# WHAT THE EXERCISE ASKS
In the entries below, find the line with "Abbreviation SniState := (Sni" and the line with "Inductive hs_state : Type". Reproduce those two lines and every line between them exactly, and nothing more.

# INPUT FOR THIS TASK
* * * * * * *

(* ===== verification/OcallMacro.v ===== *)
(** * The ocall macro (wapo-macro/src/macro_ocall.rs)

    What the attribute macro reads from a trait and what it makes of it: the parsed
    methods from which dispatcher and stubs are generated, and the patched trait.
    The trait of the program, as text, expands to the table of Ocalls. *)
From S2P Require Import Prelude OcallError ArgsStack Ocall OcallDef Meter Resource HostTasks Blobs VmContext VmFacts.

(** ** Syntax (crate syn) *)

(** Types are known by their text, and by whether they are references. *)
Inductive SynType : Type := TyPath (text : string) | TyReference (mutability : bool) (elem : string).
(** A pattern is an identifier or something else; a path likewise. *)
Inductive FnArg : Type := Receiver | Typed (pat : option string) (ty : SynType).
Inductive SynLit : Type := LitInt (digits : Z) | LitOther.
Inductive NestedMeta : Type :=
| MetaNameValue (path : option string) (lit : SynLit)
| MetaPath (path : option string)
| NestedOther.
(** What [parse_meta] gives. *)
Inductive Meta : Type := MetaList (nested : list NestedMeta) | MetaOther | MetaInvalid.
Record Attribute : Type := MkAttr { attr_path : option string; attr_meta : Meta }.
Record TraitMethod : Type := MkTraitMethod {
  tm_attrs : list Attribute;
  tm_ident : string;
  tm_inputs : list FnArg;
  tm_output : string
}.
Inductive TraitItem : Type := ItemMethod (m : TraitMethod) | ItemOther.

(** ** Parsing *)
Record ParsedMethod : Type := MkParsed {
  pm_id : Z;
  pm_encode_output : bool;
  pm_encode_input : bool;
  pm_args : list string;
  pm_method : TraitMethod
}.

* * * * * * *

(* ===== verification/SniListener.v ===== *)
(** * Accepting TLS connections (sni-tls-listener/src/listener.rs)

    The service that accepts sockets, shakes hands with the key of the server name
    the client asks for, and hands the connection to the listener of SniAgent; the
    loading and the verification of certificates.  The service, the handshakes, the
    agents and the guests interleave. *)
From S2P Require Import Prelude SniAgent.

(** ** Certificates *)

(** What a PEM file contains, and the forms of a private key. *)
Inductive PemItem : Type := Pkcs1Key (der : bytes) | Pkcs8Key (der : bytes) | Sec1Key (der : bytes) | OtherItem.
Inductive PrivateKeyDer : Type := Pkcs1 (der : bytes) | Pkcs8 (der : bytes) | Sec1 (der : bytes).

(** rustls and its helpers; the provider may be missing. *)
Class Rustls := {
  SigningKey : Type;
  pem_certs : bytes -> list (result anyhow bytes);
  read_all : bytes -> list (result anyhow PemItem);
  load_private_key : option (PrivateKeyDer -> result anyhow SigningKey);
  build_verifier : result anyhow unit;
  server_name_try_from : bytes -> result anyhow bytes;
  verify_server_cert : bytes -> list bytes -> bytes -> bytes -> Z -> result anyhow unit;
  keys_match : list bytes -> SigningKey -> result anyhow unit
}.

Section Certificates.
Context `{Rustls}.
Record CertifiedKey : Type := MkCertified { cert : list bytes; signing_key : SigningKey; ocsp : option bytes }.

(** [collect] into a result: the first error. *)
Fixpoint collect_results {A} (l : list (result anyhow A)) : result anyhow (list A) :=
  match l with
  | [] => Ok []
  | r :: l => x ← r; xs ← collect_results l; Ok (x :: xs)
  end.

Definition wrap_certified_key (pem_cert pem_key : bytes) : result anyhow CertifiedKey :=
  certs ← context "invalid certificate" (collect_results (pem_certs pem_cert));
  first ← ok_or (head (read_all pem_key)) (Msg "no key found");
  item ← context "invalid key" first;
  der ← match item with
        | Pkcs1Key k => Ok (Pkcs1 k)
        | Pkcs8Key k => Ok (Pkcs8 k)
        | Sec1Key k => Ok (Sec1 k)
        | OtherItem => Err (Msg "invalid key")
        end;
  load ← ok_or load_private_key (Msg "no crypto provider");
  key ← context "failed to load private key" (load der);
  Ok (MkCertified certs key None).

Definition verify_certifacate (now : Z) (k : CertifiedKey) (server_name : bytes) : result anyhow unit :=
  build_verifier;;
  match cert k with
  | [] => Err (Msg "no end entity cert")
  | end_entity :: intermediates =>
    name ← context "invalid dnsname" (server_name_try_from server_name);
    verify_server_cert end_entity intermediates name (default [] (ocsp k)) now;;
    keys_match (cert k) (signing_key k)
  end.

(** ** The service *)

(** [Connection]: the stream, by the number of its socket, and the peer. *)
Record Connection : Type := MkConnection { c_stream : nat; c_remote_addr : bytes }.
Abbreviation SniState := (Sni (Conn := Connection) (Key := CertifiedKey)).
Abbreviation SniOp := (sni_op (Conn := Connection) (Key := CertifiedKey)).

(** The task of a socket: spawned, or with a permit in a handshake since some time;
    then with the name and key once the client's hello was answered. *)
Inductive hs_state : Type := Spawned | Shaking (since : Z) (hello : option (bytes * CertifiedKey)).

* * * * * * *

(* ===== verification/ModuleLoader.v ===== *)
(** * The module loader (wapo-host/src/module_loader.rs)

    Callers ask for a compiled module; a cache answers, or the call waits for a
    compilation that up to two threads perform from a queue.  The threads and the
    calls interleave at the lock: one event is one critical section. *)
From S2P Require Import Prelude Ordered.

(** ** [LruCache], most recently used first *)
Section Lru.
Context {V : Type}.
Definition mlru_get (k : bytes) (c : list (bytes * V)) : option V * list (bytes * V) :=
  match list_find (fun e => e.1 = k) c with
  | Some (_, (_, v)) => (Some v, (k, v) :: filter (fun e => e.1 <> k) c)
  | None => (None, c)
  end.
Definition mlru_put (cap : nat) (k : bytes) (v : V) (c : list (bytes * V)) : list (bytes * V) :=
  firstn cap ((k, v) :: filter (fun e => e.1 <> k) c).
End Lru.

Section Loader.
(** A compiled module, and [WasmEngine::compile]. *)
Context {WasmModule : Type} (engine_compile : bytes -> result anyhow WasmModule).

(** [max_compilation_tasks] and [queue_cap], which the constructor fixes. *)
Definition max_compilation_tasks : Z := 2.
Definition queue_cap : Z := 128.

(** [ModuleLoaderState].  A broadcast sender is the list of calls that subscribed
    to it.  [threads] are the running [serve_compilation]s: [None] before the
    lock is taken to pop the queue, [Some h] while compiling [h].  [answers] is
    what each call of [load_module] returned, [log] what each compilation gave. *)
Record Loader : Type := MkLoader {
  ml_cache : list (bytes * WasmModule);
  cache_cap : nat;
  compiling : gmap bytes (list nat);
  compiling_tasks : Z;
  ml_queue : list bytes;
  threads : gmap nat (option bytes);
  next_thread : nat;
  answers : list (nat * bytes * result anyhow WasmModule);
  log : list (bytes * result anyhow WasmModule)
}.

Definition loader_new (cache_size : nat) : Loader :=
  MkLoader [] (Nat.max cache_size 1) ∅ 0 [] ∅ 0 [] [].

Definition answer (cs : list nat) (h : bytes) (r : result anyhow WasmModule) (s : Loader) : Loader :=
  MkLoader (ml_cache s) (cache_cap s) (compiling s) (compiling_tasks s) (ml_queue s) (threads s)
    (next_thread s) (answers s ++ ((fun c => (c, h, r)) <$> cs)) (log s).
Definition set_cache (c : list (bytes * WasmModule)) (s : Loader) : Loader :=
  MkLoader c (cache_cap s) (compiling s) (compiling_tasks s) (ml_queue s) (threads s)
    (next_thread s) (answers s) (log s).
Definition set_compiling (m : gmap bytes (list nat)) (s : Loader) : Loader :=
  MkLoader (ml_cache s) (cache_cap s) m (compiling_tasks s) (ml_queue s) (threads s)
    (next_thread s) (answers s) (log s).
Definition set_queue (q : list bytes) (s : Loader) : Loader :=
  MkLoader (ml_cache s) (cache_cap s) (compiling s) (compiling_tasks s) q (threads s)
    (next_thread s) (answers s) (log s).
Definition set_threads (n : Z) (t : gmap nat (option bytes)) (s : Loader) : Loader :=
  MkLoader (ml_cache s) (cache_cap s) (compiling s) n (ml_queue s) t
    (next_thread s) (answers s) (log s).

* * * * * * *

# EXERCISE RESULT
Abbreviation SniState := (Sni (Conn := Connection) (Key := CertifiedKey)).
Abbreviation SniOp := (sni_op (Conn := Connection) (Key := CertifiedKey)).

(** The task of a socket: spawned, or with a permit in a handshake since some time;
    then with the name and key once the client's hello was answered. *)
Inductive hs_state : Type := Spawned | Shaking (since : Z) (hello : option (bytes * CertifiedKey)).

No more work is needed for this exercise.